Drip campaigns are essential to keep audience engaged
Thanks to your marketing efforts, a lot of would-be customers visit your website and poke around. Some might even subscribe to your email list to get a coupon, download gated content or sign up for a free trial of your service. But when it comes to the numbers, only a tiny fraction of your leads actually make a purchase on their first visit.
This is why many companies use drip campaigns to cultivate and maintain customers. Drip campaigns have the potential to nurture leads from mere prospects to long-time buyers. A properly set up and well-maintained drip campaign can maximize your customer acquisition and retention.
What is a drip campaign?
A drip campaign is a form of direct marketing in which companies send information to leads over an extended period of time. This helps nurture leads and pull potential customers through the marketing funnel.
Email marketing is the most common type of drip campaign—it’s cost effective and simple to automate. This allows companies to create content in advance and email it to leads at predetermined times or after a lead performs a specific action. Because these emails are carefully planned, the content they provide can be much more targeted than global email blasts would be.
The key to drip campaigns is to give leads the right information at the right time to push them further through the sales funnel. A few common aspects of drip campaigns include welcome, onboarding or activation, recommendation and abandoned shopping cart emails. Each of these “drips” serve a specific purpose and move customers that much closer to the goal of the campaign.
Drip emails not only help influence leads to take action, but they familiarize customers with your brand, so they stay customers for longer. Building an informed relationship throughout the marketing funnel can help you retain customers for the long term.
How to set up an effective drip campaign
Creating and implementing an effective drip campaign requires a solid understanding of your company’s goals and the customers you’re trying to convert. Once you have those two aspects ironed out, you should be able to generate a drip campaign that leads to high customer acquisition and retention rates. Here’s how to do it.
1. Build customer segments
Not all potential customers think or behave the same, so your email drips shouldn’t, either. To deliver the right messages to the right customers at the right time, design drip campaigns for a particular segment of your consumer base.
The first thing you’ll need to do when formulating a campaign is build specific customer segments to target drip campaigns to. Typically, you’ll split leads into groups based on two things: demographics or actions.

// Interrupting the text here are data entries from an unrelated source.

Lemma scan_mbr_loop_spec d n bs boot rest es2 : named d n -> forall es1 vm vs, mbr_ok boot (es1 ++ es2) -> s_volumes vm = Some vs ->
  exists vm' vs', scan_mbr_loop mal (length es2) vm (Some d) bs (mbr_sector boot (es1 ++ es2) rest) (Z.of_nat (length es1)) = Some vm' /\
    Forall2 (fun p v => numbered n p.1 (mbr_volume d bs p.2) v) (mbr_parts (Z.of_nat (length es1) + 1) es2) vs' /\
    s_volumes vm' = Some (vs ++ vs') /\ frame vm vm'.
Proof.
  intros Hn. induction es2 as [|e es2 IH]; intros es1 vm vs Hok Hv.
  { exists vm, []. rewrite (app_nil_r vs). split; [done|]. split; [constructor|]. done. }
  cbn [length scan_mbr_loop mbr_parts]. unfold scan_mbr_entry. destruct (mbr_fields _ _ _ _ rest Hok) as (-> & -> & ->). cbn [mbind option_bind].
  specialize (IH (es1 ++ [e])). rewrite <- app_assoc, length_app in IH. cbn [app length] in IH.
  replace (Z.of_nat (length es1 + 1)) with (Z.of_nat (length es1) + 1) in IH by lia. unfold mbr_used at 1.
  assert (length es1 < 4)%nat as Hl4. { destruct Hok as (_ & Hl & _). rewrite length_app in Hl. cbn in Hl. lia. }
  destruct (me_type e =? 0) eqn:E1, (me_count e =? 0) eqn:E2; cbn [orb negb andb app]; try (by apply IH).
  rewrite volume_allocate_anonymous. cbn [mbind option_bind fst snd].
  destruct (register_partition_spec (vm_malloc mal vm).1 vs d n (Z.of_nat (length es1) + 1) (mbr_volume d bs e) Hn) as (vm1 & v & Hr & Hnum & Hv1 & Hf1);
    [unfold index_ok; lia|done|]. unfold mbr_volume in Hr. cbn [v_name v_type v_device start_lba block_count v_block_size attributes type_guid unique_guid]. rewrite Hr. cbn [mbind option_bind].
  destruct (IH vm1 (vs ++ [v]) Hok Hv1) as (vm' & vs' & Hr' & Hall & Hv' & Hf'). exists vm', (v :: vs'). split; [done|]. split; [by constructor|].
  split; [by rewrite Hv', <- app_assoc|]. by eapply frame_trans.
Qed.

(** ** GPT tables *)

Record gpt_entry := mkGptEntry { ge_type : bytes; ge_unique : bytes; ge_first : Z; ge_last : Z; ge_attributes : Z; ge_rest : bytes }.

Definition encode_gpt_entry (e : gpt_entry) : bytes :=
  ge_type e ++ ge_unique e ++ le_bytes 8 (ge_first e) ++ le_bytes 8 (ge_last e) ++ le_bytes 8 (ge_attributes e) ++ ge_rest e.

Definition gpt_entry_ok (size : Z) (e : gpt_entry) : Prop :=
  zlen (ge_type e) = 16 /\ zlen (ge_unique e) = 16 /\ 0 <= ge_first e < 2 ^ 64 /\ 0 <= ge_last e < 2 ^ 64 - 1 /\
  0 <= ge_attributes e < 2 ^ 64 /\ zlen (ge_rest e) = size - 56.

Lemma zlen_encode_gpt size e : gpt_entry_ok size e -> zlen (encode_gpt_entry e) = size.
Proof. intros (H1 & H2 & _ & _ & _ & H3). unfold encode_gpt_entry. rewrite !zlen_app, !zlen_le_bytes, H1, H2, H3. lia. Qed.

Lemma gpt_fields size es1 e es2 pad : Forall (gpt_entry_ok size) (es1 ++ e :: es2) ->
  let tab := concat (encode_gpt_entry <$> (es1 ++ e :: es2)) ++ pad in let at_ := Z.of_nat (length es1) * size in
  sub_bytes tab at_ 16 = Some (ge_type e) /\ sub_bytes tab (at_ + 16) 16 = Some (ge_unique e) /\
  le_at 8 tab (at_ + 32) = Some (ge_first e) /\ le_at 8 tab (at_ + 40) = Some (ge_last e) /\ le_at 8 tab (at_ + 48) = Some (ge_attributes e).
Proof.
  intros [H1 [He H2]%Forall_cons]%Forall_app. cbv zeta.
  pose proof (zlen_concat encode_gpt_entry _ size es1 (zlen_encode_gpt size) H1) as Hl. destruct He as (Ht & Hu & Hf & Hla & Hat & _).
  rewrite fmap_app, concat_app, fmap_cons. cbn [concat]. unfold encode_gpt_entry at 2 5 8 11 14.
  set (pre := concat (encode_gpt_entry <$> es1)) in *. split_and!.
  - eapply (sub_bytes_split 16 _ _ pre); [by rewrite <- !app_assoc|lia|done].
  - eapply (sub_bytes_split 16 _ _ (pre ++ ge_type e)); [by rewrite <- !app_assoc|rewrite zlen_app; lia|done].
  - eapply (le_at_split 8 _ _ (pre ++ ge_type e ++ ge_unique e)); [by rewrite <- !app_assoc|rewrite !zlen_app; lia|lia].
  - eapply (le_at_split 8 _ _ (pre ++ ge_type e ++ ge_unique e ++ le_bytes 8 (ge_first e)));
      [by rewrite <- !app_assoc|rewrite !zlen_app, zlen_le_bytes; lia|lia].
  - eapply (le_at_split 8 _ _ (pre ++ ge_type e ++ ge_unique e ++ le_bytes 8 (ge_first e) ++ le_bytes 8 (ge_last e)));
      [by rewrite <- !app_assoc|rewrite !zlen_app, !zlen_le_bytes; lia|lia].
Qed.

Definition gpt_volume (d : BlockDevice) (bs : Z) (e : gpt_entry) : Volume :=
  mkVolume None VOLUME_TYPE_GPT_PARTITION (Some d) (ge_first e) (ge_last e - ge_first e + 1) bs 238 (ge_attributes e) (ge_type e) (ge_unique e).

Definition gpt_used (e : gpt_entry) : bool := negb (forallb is_zero (ge_type e)) && (ge_first e <=? ge_last e).

(** Used entries are numbered from [i] on. *)
Fixpoint number {X} (i : Z) (es : list X) : list (Z * X) := match es with [] => [] | e :: es => (i, e) :: number (i + 1) es end.

Lemma scan_gpt_loop_spec d n bs size pad es2 : named d n -> 128 <= size -> forall es1 vm vs part,
  Forall (gpt_entry_ok size) (es1 ++ es2) -> Z.of_nat (length (es1 ++ es2)) * size < 2 ^ 32 ->
  1 <= part <= Z.of_nat (length es1) + 1 -> s_volumes vm = Some vs ->
  exists vm' vs', scan_gpt_loop mal (length es2) vm (Some d) bs (concat (encode_gpt_entry <$> (es1 ++ es2)) ++ pad) size
      (Z.of_nat (length es1)) part = Some vm' /\
    Forall2 (fun p v => numbered n p.1 (gpt_volume d bs p.2) v) (number part (List.filter gpt_used es2)) vs' /\
    s_volumes vm' = Some (vs ++ vs') /\ frame vm vm'.
Proof.
  intros Hn Hsz. induction es2 as [|e es2 IH]; intros es1 vm vs part Hok Hlt Hp Hv.
  { exists vm, []. rewrite (app_nil_r vs). split; [done|]. split; [constructor|]. done. }
  cbn [length scan_gpt_loop]. unfold scan_gpt_entry. cbv zeta. rewrite length_app in Hlt. cbn [length] in Hlt.
  assert (2 ^ 32 <= 2 ^ size_bits) as H32 by (unfold size_bits; destruct the_arch; cbn; lia). rewrite (wrap_small size_bits (Z.of_nat (length es1) * size)) by nia.
  destruct (gpt_fields size es1 e es2 pad Hok) as (-> & -> & -> & -> & ->). cbn [mbind option_bind].
  specialize (IH (es1 ++ [e])). rewrite <- app_assoc, !length_app in IH. cbn [app length] in IH.
  replace (Z.of_nat (length es1 + 1)) with (Z.of_nat (length es1) + 1) in IH by lia.
  cbn [List.filter]. unfold gpt_used at 1. destruct (forallb is_zero (ge_type e)) eqn:E1; cbn [negb andb].
  { apply (IH vm vs part); (done || lia). }
  pose proof Hok as [_ [(_ & _ & Hf & Hla & _) _]%Forall_cons]%Forall_app.
  destruct (Z.ltb_spec (ge_last e) (ge_first e)), (Z.leb_spec (ge_first e) (ge_last e)); try lia.
  { apply (IH vm vs part); (done || lia). }
  rewrite (wrap_small 64) by lia. destruct (Z.eqb_spec (ge_last e - ge_first e + 1) 0); [lia|].
  rewrite volume_allocate_anonymous. cbn [mbind option_bind fst snd].
  destruct (register_partition_spec (vm_malloc mal vm).1 vs d n part (gpt_volume d bs e) Hn) as (vm1 & v & Hr & Hnum & Hv1 & Hf1);
    [unfold index_ok; nia|done|]. unfold gpt_volume in Hr.
  cbn [v_name v_type v_device start_lba block_count v_block_size attributes type_guid unique_guid]. rewrite Hr. cbn [mbind option_bind fst snd].
  rewrite wrap_small by nia. destruct (IH vm1 (vs ++ [v]) (part + 1) Hok ltac:(lia) ltac:(lia) Hv1) as (vm' & vs' & Hr' & Hall & Hv' & Hf').
  exists vm', (v :: vs'). split; [done|]. split; [by constructor|]. split; [by rewrite Hv', <- app_assoc|]. by eapply frame_trans.
Qed.
End Scan.
(** ** Defects *)

(** A directory whose chain is a cycle: a search for a name that is not in it
    never ends, whatever the number of rounds. *)
Lemma find_entry_diverges fuel : fatfs_find_entry all_ok fuel Tiny.volume false 3 [121] (Tiny.disk, 0%nat) = None.
Proof.
  assert (forall t, scan_chain all_ok (visit_name [121] (fatfs_name_to_83 [121])) Tiny.volume fuel 3 tt (Tiny.disk, t) = None) as H.
  { induction fuel as [|fuel IH]; intros t; [done|]. cbn [scan_chain]. change (fat_volume_is_end Tiny.volume 3) with false. cbv iota.
    rewrite (bind_run _ _ (Tiny.disk, t) (Tiny.disk, t) (Some (Tiny.entry (replicate 11 88) 32 0 0))) by (vm_compute; reflexivity).
    rewrite (bind_run _ _ (Tiny.disk, t) (Tiny.disk, t) (More unit tt)) by (vm_compute; reflexivity).
    rewrite (bind_run _ _ (Tiny.disk, t) (Tiny.disk, S t) 3) by (vm_compute; reflexivity). apply IH. }
  unfold fatfs_find_entry, scan_dir. unfold mbind, st_bind. cbn [io_malloc]. unfold io_malloc. cbn [fst snd all_ok negb andb].
  by rewrite H.
Qed.

(** A volume label in a directory that is not the FAT16 root is listed, but a
    lookup of the listed name does not find it. *)
Definition label_disk : gmap Z bytes :=
  <[1 := zeros 4 ++ [4; 0; 255; 255; 255; 255]]> (<[5 := Tiny.entry (replicate 11 76) 8 0 0]> Tiny.disk).

Lemma label_listed_not_found :
  (exists s e name, fatfs_read_dir_entry_by_index (A := I386) all_ok 2 Tiny.volume false 3 0 (label_disk, 0%nat) = Some (s, Some (e, name)) /\
     is_volume_id e = true /\
     exists s', fatfs_find_entry all_ok 2 Tiny.volume false 3 name (label_disk, 0%nat) = Some (s', None)).
Proof. eexists _, _, _. split; [vm_compute; reflexivity|]. split; [reflexivity|]. eexists. vm_compute. reflexivity. Qed.

(** A boot sector that claims sectors smaller than those of the device: the
    driver writes past the end of the buffer. *)
Definition half_volume : FATVolume := mkFATVolume (Some Tiny.device) None 0 FAT_TYPE_16 16 2 32 1 1 1 2 2 1 2 4 3 0 7 16.

Lemma small_sectors_overflow : fat_volume_get_next_cluster all_ok half_volume 2 (Tiny.disk, 0%nat) = None.
Proof. vm_compute. reflexivity. Qed.

(** A file shortened to nothing and then written past its start shows bytes
    that were cut off. *)
Definition overlay_world : FatWorld (gmap Z bytes) :=
  mkFsWorld Tiny.disk 0
    {[2 := (mkNode (Some [120]) VFS_NODE_REGULAR 0 (Some 1) None, mkFATNodeInfo 9 0 3 0 false true [7; 7; 7] 3 None)]} ∅.

Lemma truncated_bytes_return :
  (fat_node_truncate (A := I386) all_ok 2 0 ≫= fun _ => fat_node_write (A := I386) all_ok 2 2 [5] ≫= fun _ => fat_node_read (A := I386) all_ok 2 0 3)
    overlay_world = Some (mkFsWorld Tiny.disk 0
      {[2 := (mkNode (Some [120]) VFS_NODE_REGULAR 0 (Some 1) None, mkFATNodeInfo 9 0 3 0 false true [7; 7; 5] 3 None)]} ∅, (3, [7; 7; 5])).
Proof. vm_compute. reflexivity. Qed.

(** Creating a file whose directory cannot get a list of children frees the
    new node but leaves it in the volume's list: unmounting frees it again. *)
Definition fails_at (n k : nat) : bool := negb (Nat.eqb k n).

Lemma failed_create_double_free :
  (exists fw, fat_node_create (fails_at 5) Tiny.naddr 1 1 [98] VFS_NODE_REGULAR Tiny.world = Some (fw, (VFS_RES_NO_MEMORY, None)) /\
     fat_unmount 1 fw = None) /\
  (exists fw, fat_unmount 1 Tiny.world = Some (fw, VFS_RES_OK)).
Proof. split; eexists; [split|]; vm_compute; reflexivity. Qed.

(** A write whose end wraps around 64 bits leaves the buffer. *)
Lemma overlay_write_wraps : fat_node_write (A := AMD64) all_ok 2 (2 ^ 64 - 1) [5; 5] overlay_world = None.
Proof. vm_compute. reflexivity. Qed.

- Demographic customer segments will group leads based on user information, such as their location, their interests and their behaviors on your website. Tracking this data can help you send highly targeted messages that are right for them.
- Action-related segments are drips that result from a particular customer action, such as a first-time subscription to your email list or a download of your free trial.
Examine your potential customers and determine the most effective way to group them, so you deliver the best targeted content possible.
2. Determine your drip’s “flow”
Determine how the drip campaign for each customer segment will flow. How many touches will each campaign include? How often will you send a message? What types of messages will they be?
An abandoned shopping cart campaign might include two touches—one within 24 hours of the abandoned cart and another within 48 hours. A campaign for leads who downloaded a free trial might include many more messages that deliver useful information about the product and culminate in the final sales push.
The number and timing of touches will ultimately depend on where each customer segment is in the marketing funnel. New subscribers may require more messages to familiarize themselves with your brand, while existing customers might only need one or two emails to get them to return.
3. Write the content
With a clear plan for the flow of your drip campaigns, you’ll need to begin writing the pre-planned content for each message. Every part of the email—from the headline to the call to action—should be clear and actionable. Make sure your customer knows what you want them to do.
Tailor the content in each message to the customer segment and end goal of the campaign. This is where you’re able to customize each touch so that it’s targeted for the right leads and hitting them at the right time.
4. Automate it
You can execute drip campaigns manually, but it’s time consuming and overwhelming, depending on your subscriber list and number of campaigns. Instead, using marketing automation software can help you set up your campaigns so they run on their own, while also tracking data you can use later.
5. Test and improve campaigns
Your job isn’t over once you get a drip campaign up and running. As consumer markets change, so should your campaigns and their content.
Consider running A/B tests on one or more campaigns to determine which has a better open and conversion rate. Consistently monitor the data provided by your marketing automation software and use it to improve for better results.
Drip campaigns make lead nurturing smarter
Customers led through a well-planned, highly targeted drip campaign are more likely to convert and return than customers who receive generic email blasts. By putting the time and effort into your drip campaigns, you’ll set up a system that acquires and retains customers with ease.